Saved entries
(** The full strategy over three rows. *)
Definition full_props (values : CellInterface -> JsValue) : IProps :=
  {| getValue := values;
     initialVisibleRows := None; minColumnWidth := None; cellSpacing := None;
     timeout := None; resizeOnScroll := None; font := None;
     resizeStrategy := Some full; rowCount := Some 3 |}.

(** [names] with the null of row 1 turned into undefined. *)
Definition names_undefined (cell : CellInterface) : JsValue :=
  if rowIndex cell =? 1 then JsUndefined else names cell.

(** A surface on which a bold font doubles every extent. *)
Definition two_fonts : CanvasRenderingContext2D :=
  {| ctx_font := "10px sans-serif";
     ctx_extent := fun f text =>
       if String.eqb f "bold" then
         Qmult (inject_Z 2) (inject_Z (Z.of_nat (String.length text)))
       else inject_Z (Z.of_nat (String.length text)) |}.

Definition bold_props : IProps :=
  {| getValue := names;
     initialVisibleRows := None; minColumnWidth := Some 0; cellSpacing := None;
     timeout := None; resizeOnScroll := None; font := Some "bold"%string;
     resizeStrategy := None; rowCount := None |}.

Definition scrolling : list (Z * Event) :=
  [(5, EvViewChange (view 1 5 0 3)); (20, EvColumnWidth 0);
   (400, EvViewChange (view 2 6 1 4)); (900, EvColumnWidth 1)].

(** A host that has not attached its grid. *)
Definition detached_host : Host :=
  {| host_context := Some monospace; host_grid := None; host_now := 0 |}.

(** [mounted_sample] after an accepted view change at time 10. *)
Definition armed_sample : World :=
  step (default_props names) mounted_sample (10, EvViewChange (view 1 5 0 3)).

Definition growing : list (Z * Event) :=
  [(5, EvViewChange (view 0 5 0 3)); (400, EvViewChange (view 0 9 0 7))].

(** * Facts *)

Lemma ResizeStrategy_eqb_eq a b : ResizeStrategy_eqb a b = true <-> a = b.
Proof. destruct a, b; simpl; split; congruence. Qed.

Lemma max_of_max a b l : max_of (Z.max a b) l = Z.max b (max_of a l).
Proof. induction l as [|x l IH]; simpl; lia. Qed.

Lemma max_of_floor floor l : floor <= max_of floor l.
Proof. induction l as [|x l IH]; simpl; lia. Qed.

Lemma max_of_upper floor l x : In x l -> x <= max_of floor l.
Proof.
  induction l as [|y l IH]; simpl; [tauto|].
  intros [->|Hin]; [lia|]. specialize (IH Hin). lia.
Qed.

[What you are asked to do] Count up the lines in the entries that hold "simpl", and respond with that count and no other text.

[Answer box] 4